### Entries shown
(** ** The invariant *)

Section lifetime.
Context (wide : categories -> nat -> option (list Z)).

Definition linv (s : lstate) : Prop := rinv s /\ exists own, minv wide own (view_of (objects s)) (blocks s) (calls s).

Lemma view_lookup objs a c ct : view_of objs !! a = Some (c, ct) <-> exists o, objs !! a = Some o /\ compiled o = c /\ cats o = ct.
Proof.
  unfold view_of. rewrite lookup_fmap_Some. split.
  - intros (o & [= <- <-] & Ho). eauto.
  - intros (o & Ho & <- & <-). eauto.
Qed.

Lemma view_insert objs a o : view_of (<[a := o]> objs) = <[a := (compiled o, cats o)]> (view_of objs).
Proof. unfold view_of. by rewrite fmap_insert. Qed.

(** A change of the count alone does not matter to memory. *)
Lemma view_count objs a o c : objs !! a = Some o -> view_of (<[a := Locale c (compiled o) (cats o)]> objs) = view_of objs.
Proof. intros Ho. rewrite view_insert. cbn. apply insert_id. apply view_lookup. eauto. Qed.

Lemma linv_initial : linv linitial.
Proof.
  split.
  - split; cbn [objects owned calls linitial].
    + intros a [Ha|Ha%not_elem_of_nil]; [|done]. unfold is_static in Ha. apply orb_true_iff in Ha as [Ha%Z.eqb_eq|Ha%Z.eqb_eq]; subst a; by eauto.
    + intros a o. rewrite lookup_insert_Some. intros [[<- <-]|[_ Ho]]; [by repeat split|]. apply lookup_singleton_Some in Ho as [<- <-]. by repeat split.
    + done.
    + intros t p. by rewrite lookup_empty.
  - exists ∅. split; cbn [blocks calls linitial].
    + intros b. by rewrite !lookup_empty.
    + done.
    + intros a c ct Ha Hc. exfalso. apply Hc. apply view_lookup in Ha as (o & Ho & <- & _). cbn in Ho.
      apply lookup_insert_Some in Ho as [[_ <-]|[_ Ho]]; [done|]. by apply lookup_singleton_Some in Ho as [_ <-].
    + intros a k p (c & ct & slots & _ & _ & HB & _). by rewrite lookup_empty in HB.
    + intros b w. by rewrite lookup_empty.
    + intros t p. by rewrite lookup_empty.
Qed.

Lemma linv_newlocale pad s mask name base alloc objs r : linv s -> base = 0 \/ usable (owned s) base -> alloc_ok s alloc -> room s ->
  newlocale pad (objects s) mask name base alloc = Some (objs, r) ->
  linv (LState objs (blocks s) (match r with inl a => a :: owned s | inr _ => owned s end) (calls s)).
Proof.
  intros [Hr [own Hm]] Hbase Ha Hroom E. set (base' := if base =? 0 then LC_C_LOCALE else base).
  assert (Hu : usable (owned s) base').
  { subst base'. destruct (Z.eqb_spec base 0); [by left|]. by destruct Hbase. }
  destruct (r_usable s Hr base' Hu) as [b Hb]. destruct (r_object s Hr base' b Hb) as (H0 & Hc & Href & Hpos).
  assert (refcount b < 2 ^ 32 - 1).
  { rewrite Href. unfold references. pose proof (count_occ_bound Z.eq_dec base' (owned s)). unfold room in Hroom. destruct (is_static base'); lia. }
  destruct (newlocale_cases pad (objects s) mask name base alloc b objs r Hb Hc ltac:(lia) E) as [(e & -> & ->)|[(-> & ->)|(copy & new & -> & -> & Hn & ->)]].
  - destruct s. split; [exact Hr|by exists own].
  - fold base'. split; [by eapply (rinv_acquire s base' b); [done|done|left|]|]. exists own. cbn [objects blocks calls]. by rewrite view_count.
  - cbn in Ha. destruct Ha as (Hc0 & Hst & Hobj & Hblk). split; [by eapply (rinv_acquire s copy b); [done|done|right|]|].
    exists own. cbn [objects blocks calls]. rewrite view_insert. apply minv_object; [done|]. unfold view_of. by rewrite lookup_fmap, Hobj.
Qed.

Lemma linv_duplocale s a objs : linv s -> usable (owned s) a -> room s -> duplocale (objects s) a = Some objs ->
  linv (LState objs (blocks s) (a :: owned s) (calls s)).
Proof.
  intros [Hr [own Hm]] Hu Hroom E. destruct (r_usable s Hr a Hu) as [o Ho]. destruct (r_object s Hr a o Ho) as (H0 & Hc & Href & Hpos).
  assert (Hb : refcount o < 2 ^ 32 - 1).
  { rewrite Href. unfold references. pose proof (count_occ_bound Z.eq_dec a (owned s)). unfold room in Hroom. destruct (is_static a); lia. }
  unfold duplocale, refcount_acquire in E. rewrite Ho in E. cbn [mbind option_bind] in E. rewrite (proj2 (Z.ltb_lt _ _)) in E by lia.
  cbn [mbind option_bind] in E. rewrite uN_small in E by (unfold in_unsigned; lia). injection E as <-.
  split; [by eapply (rinv_acquire s a o); [done|done|left|]|]. exists own. cbn [objects blocks calls]. by rewrite view_count.
Qed.

(** freelocale is defined, and takes the object with the last reference. *)
Lemma linv_freelocale s a own : linv s -> owned s ≡ₚ a :: own -> (forall t p, calls s !! t = Some p -> usable own (pc_locale p)) ->
  exists objs bl, freelocale (objects s) (blocks s) a = Some (objs, bl) /\ linv (LState objs bl own (calls s)).
Proof.
  intros [Hr [ow Hm]] Hown Hcalls.
  assert (Hrefs : forall x, references (owned s) x = references own x + (if decide (a = x) then 1 else 0)).
  { intros x. by rewrite (references_perm _ _ x Hown), references_cons. }
  assert (Hmono : forall x, usable own x -> usable (owned s) x) by (intros x; rewrite !usable_references, Hrefs; destruct (decide (a = x)); lia).
  assert (Hu : usable (owned s) a) by (right; rewrite Hown; apply list_elem_of_here).
  destruct (r_usable s Hr a Hu) as [o Ho]. destruct (r_object s Hr a o Ho) as (H0 & Hc & Href & Hpos).
  pose proof (references_bound _ a (r_room s Hr)) as Hb. pose proof (r_room s Hr) as Hroom. rewrite Hown in Hroom. cbn [length] in Hroom.
  assert (Hself : references (owned s) a = references own a + 1) by (by rewrite Hrefs, decide_True). assert (0 <= references own a) by (unfold references; destruct (is_static a); lia).
  unfold freelocale. rewrite Ho. cbn [mbind option_bind]. unfold refcount_release. rewrite Href, Hself.
  destruct (Z.eqb_spec (references own a + 1) 1) as [E|E]; cbn [negb].
  - assert (Hna : ~ usable own a) by (rewrite usable_references; lia). assert (is_static a = false) as -> by (destruct (is_static a) eqn:Es; [by destruct Hna; left|done]).
    destruct (minv_last wide ow (view_of (objects s)) (blocks s) (calls s) a (compiled o) (cats o)) as (own' & B' & -> & Hm'); [done|apply view_lookup; by eauto|by intros t p Ht <-; eapply Hna, Hcalls|].
    cbn [mbind option_bind]. eexists _, _. split; [reflexivity|]. split; [|exists own'; cbn [objects blocks calls]; unfold view_of in *; by rewrite fmap_delete].
    split; cbn [objects owned calls]; [| |lia|done].
    + intros x Hx. rewrite lookup_delete_ne by (by intros <-). apply (r_usable s Hr). by apply Hmono.
    + intros x o'. rewrite lookup_delete_Some. intros [Hne Hx]. destruct (r_object s Hr x o' Hx) as (? & ? & Hx' & ?). rewrite Hrefs, decide_False in Hx' by done.
      split; [done|]. split; [done|]. split; [lia|done].
  - replace (references own a + 1 - 1) with (references own a) by lia. rewrite uN_small by (unfold in_unsigned; lia).
    eexists _, _. split; [reflexivity|]. split; [|exists ow; cbn [objects blocks calls]; by rewrite view_count].
    split; cbn [objects owned calls]; [| |lia|done].
    + intros x Hx. destruct (decide (a = x)) as [<-|]; [rewrite lookup_insert_eq; by eauto|]. rewrite lookup_insert_ne by done. apply (r_usable s Hr). by apply Hmono.
    + intros x o'. rewrite lookup_insert_Some. intros [[<- <-]|[Hne Hx]]; [repeat (split; [done|]); cbn; lia|].
      destruct (r_object s Hr x o' Hx) as (? & ? & Hx' & ?). rewrite Hrefs, decide_False in Hx' by done. split; [done|]. split; [done|]. split; [lia|done].
Qed.

(** Steps of calls leave the counts and the categories. *)
Lemma rinv_calls s objs B t q : rinv s -> (forall a o, objs !! a = Some o -> exists o', objects s !! a = Some o' /\ refcount o = refcount o' /\ cats o = cats o') ->
  (forall a, is_Some (objects s !! a) -> is_Some (objs !! a)) -> usable (owned s) (pc_locale q) ->
  rinv (LState objs B (owned s) (<[t := q]> (calls s))).
Proof.
  intros Hr H1 H2 H3. split; cbn [objects owned calls].
  - intros a Ha. by apply H2, (r_usable s Hr).
  - intros a o Ho. destruct (H1 a o Ho) as (o' & Ho' & E1 & E2). unfold object_ok. rewrite E1, E2. by apply (r_object s Hr).
  - apply (r_room s Hr).
  - intros t' p'. rewrite lookup_insert_Some. intros [[<- <-]|[_ Ht]]; [done|]. by apply (r_calls s Hr t').
Qed.

Lemma linv_call s B own' t q : rinv s -> usable (owned s) (pc_locale q) -> minv wide own' (view_of (objects s)) B (<[t := q]> (calls s)) ->
  linv (LState (objects s) B (owned s) (<[t := q]> (calls s))).
Proof. intros Hr Hu Hm. split; [|by exists own']. apply rinv_calls; [done|by eauto|done|done]. Qed.

Lemma linv_goto s own t p q : rinv s -> minv wide own (view_of (objects s)) (blocks s) (calls s) -> calls s !! t = Some p ->
  pc_block p = None -> pc_locale q = pc_locale p -> pc_ok wide own (view_of (objects s)) (blocks s) t q ->
  linv (LState (objects s) (blocks s) (owned s) (<[t := q]> (calls s))).
Proof.
  intros Hr Hm Ht Hpb Hl Hq. eapply (linv_call s _ own); [done|rewrite Hl; by apply (r_calls s Hr t)|]. apply minv_goto; [done| |done].
  intros p'. rewrite Ht. by intros [= <-].
Qed.

Lemma linv_alloc s own t p q n blk : rinv s -> minv wide own (view_of (objects s)) (blocks s) (calls s) -> calls s !! t = Some p ->
  pc_block p = None -> pc_locale q = pc_locale p -> fresh s n -> pc_block q = Some n ->
  pc_ok wide (<[n := OCall t]> own) (view_of (objects s)) (<[n := blk]> (blocks s)) t q ->
  linv (LState (objects s) (<[n := blk]> (blocks s)) (owned s) (<[t := q]> (calls s))).
Proof.
  intros Hr Hm Ht Hpb Hl (H0 & _ & _ & Hn) Hq Hok. eapply linv_call; [done|rewrite Hl; by apply (r_calls s Hr t)|]. apply minv_alloc; [done| |done..].
  intros p'. rewrite Ht. by intros [= <-].
Qed.

(** A thread that comes too late frees its copy. *)
Lemma linv_free s own t p q n blk : rinv s -> minv wide own (view_of (objects s)) (blocks s) (calls s) -> calls s !! t = Some p ->
  pc_block p = Some n -> own !! n = Some (OCall t) -> blocks s !! n = Some blk -> pc_locale q = pc_locale p ->
  pc_ok wide (delete n own) (view_of (objects s)) (delete n (blocks s)) t q ->
  exists B, free (blocks s) n = Some B /\ linv (LState (objects s) B (owned s) (<[t := q]> (calls s))).
Proof.
  intros Hr Hm Ht Hpb Hon HBn Hl Hok. pose proof (m_nonzero _ _ _ _ _ _ _ Hm Hon) as Hn0. unfold free. rewrite (proj2 (Z.eqb_neq n 0)), HBn by done.
  eexists. split; [reflexivity|]. eapply linv_call; [done|rewrite Hl; by apply (r_calls s Hr t)|]. by eapply minv_free.
Qed.

(** __locale_get_compiled installs a structure, or takes the one that is there. *)
Lemma exchange_ok s own t a k n alloc junk : rinv s -> minv wide own (view_of (objects s)) (blocks s) (calls s) -> calls s !! t = Some (LExchange a k n) ->
  exists s', call_step wide s t (LExchange a k n) alloc junk = Some s' /\ linv s'.
Proof.
  intros Hr Hm Ht. destruct (m_calls _ _ _ _ _ Hm t _ Ht) as (Hk & (c & ct & Hv & Hw) & Hon & HBn). pose proof (r_calls s Hr t _ Ht) as Hu.
  pose proof Hv as Hv'. apply view_lookup in Hv' as (o & Ho & <- & <-). cbn [call_step]. rewrite Ho. cbn [mbind option_bind]. destruct (Z.eqb_spec (compiled o) 0) as [E|E].
  - eexists. split; [reflexivity|]. split.
    + apply rinv_calls; [done| | |done].
      * intros x o'. rewrite lookup_insert_Some. intros [[<- <-]|[_ Hx]]; by eauto.
      * intros x Hx. rewrite lookup_insert_is_Some. destruct (decide (a = x)); by auto.
    + eexists. cbn [objects blocks calls]. rewrite view_insert. cbn. apply minv_exchange; [done|done|]. by rewrite <- E.
  - destruct (linv_free s own t (LExchange a k n) (LSlot a k (compiled o)) n (BCompiled (replicate lc_compiled_slots 0)) Hr Hm Ht) as (B & -> & Hl);
      [done|done|done|done|cbn; by eauto 6|]. by eexists.
Qed.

### What needs to be done
Taking the entries above, restate exactly those lines that fall between the line with "- assert (Hna" and the line with "destruct (minv_last wide", keeping both of those lines too.

### Solution to the problem
  - assert (Hna : ~ usable own a) by (rewrite usable_references; lia). assert (is_static a = false) as -> by (destruct (is_static a) eqn:Es; [by destruct Hna; left|done]).
    destruct (minv_last wide ow (view_of (objects s)) (blocks s) (calls s) a (compiled o) (cats o)) as (own' & B' & -> & Hm'); [done|apply view_lookup; by eauto|by intros t p Ht <-; eapply Hna, Hcalls|].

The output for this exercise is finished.